Tevogen Bio Inc

Tevogen Bio highlights phase I trial data of TVGN 489, an allogeneic SARS-CoV-2 specific Cytotoxic CD8+ T lymphocytes immunotherapy, published in 'Blood Advances'. Key findings include persistence of CTLs in patients and potential for treating Long COVID.

Tevogen Bio's phase I trial data of TVGN 489, an allogeneic SARS-CoV-2 specific Cytotoxic CD8+ T lymphocytes immunotherapy, showed symptom improvement and faster resolution in high-risk patients, with 92% viral elimination by day +4 and 100% by day +14. The therapy was well-tolerated and did not interfere with endogenous responses. Persistence of donor-derived CTLs was noted through 6 months, suggesting potential for sustained therapeutic effects.
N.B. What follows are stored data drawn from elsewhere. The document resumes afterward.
Lemma hold_right_frames_witness :
  paddle_x (run_from start (replicate 40 0xFE)) = 102.
Proof.
  rewrite (hold_right_frames start (replicate 40 0xFE)).
  - reflexivity.
  - apply start_in_bounds.
  - apply Forall_replicate. by split.
Defined.

(** ** Launching the ball *)

Lemma update_ball_resting s :
  ball_state s = 0 →
  update_ball s =
    let s := set_ball_x (u8 (paddle_x s + (PADDLE_WIDTH - BALL_SIZE) ÷ 2)) s in
    if held BTN_A (input_buffer s) && negb (held BTN_A (prev_input s))
    then set_ball_vy (i8 (- BALL_SPEED_Y))
           (set_ball_vx (i8 BALL_SPEED_X) (set_ball_state 1 s))
    else s.
Proof.
  intros H. unfold update_ball, ball_flight, ball_on_paddle. rewrite H.
  cbn -[held]. by destruct (_ && _).
Qed.

Lemma update_paddle_ball_state s : ball_state (update_paddle s) = ball_state s.
Proof. by rewrite update_paddle_only_paddle. Qed.

Lemma update_paddle_input s : input_buffer (update_paddle s) = input_buffer s.
Proof. by rewrite update_paddle_only_paddle. Qed.

Lemma update_paddle_prev s : prev_input (update_paddle s) = prev_input s.
Proof. by rewrite update_paddle_only_paddle. Qed.

(** The frame of a resting ball. *)
Lemma frame_resting pad s :
  ball_state s = 0 →
  let fresh := held BTN_A (buttons pad) && negb (held BTN_A (input_buffer s)) in
  ball_state (frame pad s) = (if fresh then 1 else 0)
  ∧ (fresh = true →
     ball_vx (frame pad s) = BALL_SPEED_X ∧ ball_vy (frame pad s) = - BALL_SPEED_Y).
Proof.
  intros H fresh. unfold frame, update_game.
  rewrite update_ball_resting by by rewrite update_paddle_ball_state.
  cbn -[held buttons update_paddle read_input].
  rewrite update_paddle_input, update_paddle_prev.
  rewrite read_input_buttons, read_input_prev. fold fresh.
  destruct fresh; cbn; [|by rewrite update_paddle_ball_state].
  split; [done|]. intros _. by split.
Qed.

Lemma launches_held pads : ∀ s,
  held BTN_A (input_buffer s) = true → Forall a_pressed pads →
  launches s pads = O.
Proof.
  induction pads as [|pad pads IH]; intros s Hheld Hall; [done|].
  apply Forall_cons in Hall as [Hpad Hall]. cbn [launches].
  rewrite (IH (frame pad s)) by (by rewrite ?frame_input).
  destruct (ball_state s =? 0) eqn:Hs; [|done].
  apply Z.eqb_eq in Hs. destruct (frame_resting pad s Hs) as [-> _].
  by rewrite Hheld, andb_false_r.
Qed.

(** C4: a resting ball is launched in a frame exactly when A is down in
    this frame's input and was up in the previous frame's; it then leaves
    with velocity (+BALL_SPEED_X, -BALL_SPEED_Y) = (2, -2).  Keeping A down
    over any number of consecutive frames, from a resting ball and A up,
    launches once. *)
Theorem launch_on_rising_edge :
  (∀ s pad, ball_state s = 0 →
     (ball_state (frame pad s) = 1
      ↔ held BTN_A (buttons pad) = true ∧ held BTN_A (input_buffer s) = false)
     ∧ (ball_state (frame pad s) ≠ 1 → ball_state (frame pad s) = 0)
     ∧ (ball_state (frame pad s) = 1 →
        ball_vx (frame pad s) = 2 ∧ ball_vy (frame pad s) = -2))
  ∧ (∀ s pads, ball_state s = 0 → held BTN_A (input_buffer s) = false →
     pads ≠ [] → Forall a_pressed pads → launches s pads = 1%nat).
Proof.
  split.
  - intros s pad Hs. destruct (frame_resting pad s Hs) as [Hst Hv].
    cbn zeta in *. rewrite Hst.
    destruct (held BTN_A (buttons pad)), (held BTN_A (input_buffer s));
      cbn in *; repeat split; try done; try (intros [? ?]; done);
      intros; by apply Hv.
  - intros s [|pad pads] Hs Hup Hne Hall; [done|].
    apply Forall_cons in Hall as [Hpad Hall]. cbn [launches].
    rewrite launches_held by (by rewrite ?frame_input).
    destruct (frame_resting pad s Hs) as [-> _].
    unfold a_pressed in Hpad. by rewrite Hs, Hpad, Hup.
Qed.

Lemma launch_on_rising_edge_witness :
  ball_state (frame 0xEF start) = 1
  ∧ launches start (replicate 5 0xEF) = 1%nat.
Proof.
  split.
  - apply (proj1 launch_on_rising_edge start 0xEF); [reflexivity|].
    split; reflexivity.
  - apply (proj2 launch_on_rising_edge start (replicate 5 0xEF));
      [reflexivity | reflexivity | discriminate |].
    apply Forall_replicate. reflexivity.
Defined.

(** ** Losing the ball *)

Lemma ball_side_walls_y s : ball_y (ball_side_walls s) = ball_y s.
Proof. unfold ball_side_walls. by destruct (side_hit s). Qed.

Lemma update_ball_lost s :
  ball_state s ≠ 0 →
  SCREEN_HEIGHT - 2 ≤ ball_y (ball_side_walls (ball_move s)) →
  update_ball s = ball_lost (ball_side_walls (ball_move s)).
Proof.
  intros Hs Hy. apply Z.eqb_neq in Hs.
  unfold update_ball, ball_flight, ball_on_paddle. rewrite Hs.
  cbn [and_then]. unfold ball_top_bottom.
  unfold SCREEN_HEIGHT in *.
  destruct (_ <? 8) eqn:Htop; [apply Z.ltb_lt in Htop; lia|].
  destruct (_ <=? _) eqn:Hbot; [done|apply Z.leb_gt in Hbot; lia].
Qed.

Lemma ball_side_walls_rest s :
  let s' := ball_side_walls (ball_move s) in
  lives s' = lives s ∧ score s' = score s ∧ bricks s' = bricks s
  ∧ bricks_left s' = bricks_left s ∧ ball_state s' = ball_state s
  ∧ same_controls s s'.
Proof.
  cbn. unfold ball_side_walls.
  destruct (side_hit (ball_move s)); by repeat split.
Qed.

(** C3: an Active ball whose y, after the move and the wall tests, is at
    least [SCREEN_HEIGHT - 2] is lost in that frame.  [lives] is
    decremented (an 8-bit decrement: one less whenever a life is left), the
    ball rests again at ((SCREEN_WIDTH - BALL_SIZE)/2, PADDLE_Y - BALL_SIZE -
    1) = (62, 111) with both velocities zero whatever they were, and
    nothing of the paddle or brick collision happens: score, bricks and
    the brick counter are as before. *)
Theorem ball_lost_at_bottom s :
  ball_state s = 1 →
  SCREEN_HEIGHT - 2 ≤ ball_y (ball_side_walls (ball_move s)) →
  let s' := update_ball s in
  lives s' = u8 (lives s - 1)
  ∧ (0 < lives s < 256 → lives s' = lives s - 1)
  ∧ ball_state s' = 0
  ∧ ball_x s' = (SCREEN_WIDTH - BALL_SIZE) ÷ 2 ∧ ball_x s' = 62
  ∧ ball_y s' = PADDLE_Y - BALL_SIZE - 1 ∧ ball_y s' = 111
  ∧ ball_vx s' = 0 ∧ ball_vy s' = 0
  ∧ score s' = score s ∧ bricks s' = bricks s
  ∧ bricks_left s' = bricks_left s.
Proof.
  intros Hs Hy. cbn zeta. rewrite update_ball_lost by (done || lia).
  destruct (ball_side_walls_rest s) as (Hl & Hsc & Hb & Hbl & _).
  cbn zeta in *. cbn -[u8]. rewrite Hl, Hsc, Hb, Hbl.
  repeat split; try done.
  intros H. apply u8_small. lia.
Qed.

Lemma ball_lost_at_bottom_witness :
  (ball_state first_loss = 1 ∧ lives first_loss = 3
   ∧ ball_vx first_loss = -2 ∧ ball_vy first_loss = 2)
  ∧ lives (update_ball first_loss) = 2
  ∧ ball_vx (update_ball first_loss) = 0
  ∧ ball_vy (update_ball first_loss) = 0.
Proof.
  assert (Hs : ball_state first_loss = 1) by (vm_compute; reflexivity).
  assert (Hy : SCREEN_HEIGHT - 2
               ≤ ball_y (ball_side_walls (ball_move first_loss)))
    by (vm_compute; discriminate).
  destruct (ball_lost_at_bottom first_loss Hs Hy)
    as (_ & Hl & _ & _ & _ & _ & _ & Hvx & Hvy & _).
  split; [repeat split; vm_compute; reflexivity|].
  split; [|by split].
  rewrite Hl; vm_compute; [reflexivity | split; reflexivity].
Defined.

(** ** The lives shown by the HUD *)

Lemma draw_hud_loop_length s fuel : ∀ i x_pos,
  0 ≤ i ≤ lives s → lives s < 256 → lives s - i ≤ Z.of_nat fuel →
  length (draw_hud_loop fuel i x_pos s) = Z.to_nat (lives s - i).
Proof.
  induction fuel as [|fuel IH]; intros i x_pos Hi Hl Hf.
  - cbn. lia.
  - cbn [draw_hud_loop]. destruct (i <? lives s) eqn:Hlt; tests_to_facts.
    + cbn [length]. rewrite u8_small by lia. rewrite IH by lia. lia.
    + cbn. lia.
Qed.

Lemma draw_hud_length s :
  0 ≤ lives s < 256 → length (draw_hud s) = Z.to_nat (lives s).
Proof.
  intros H. unfold draw_hud. rewrite draw_hud_loop_length by lia.
  f_equal. lia.
Qed.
Tevogen Bio plans to share its $1B+ revenue potential, reflecting its unique, faster, and cost-efficient drug development model. The company’s pipeline includes treatments for SARS-CoV-2, cervical cancer, EBV-associated lymphomas, mouth and throat cancer, and multiple sclerosis. Forward-looking statements caution actual results may differ due to various risks and uncertainties.

TVGN 489 showed no dose-limiting toxicities or significant adverse events, met endpoints for viral load reduction and anti-COVID-19 responses, and all treated patients returned to baseline health within 14 days with no COVID reinfection or Long COVID observed at 6-month follow-up.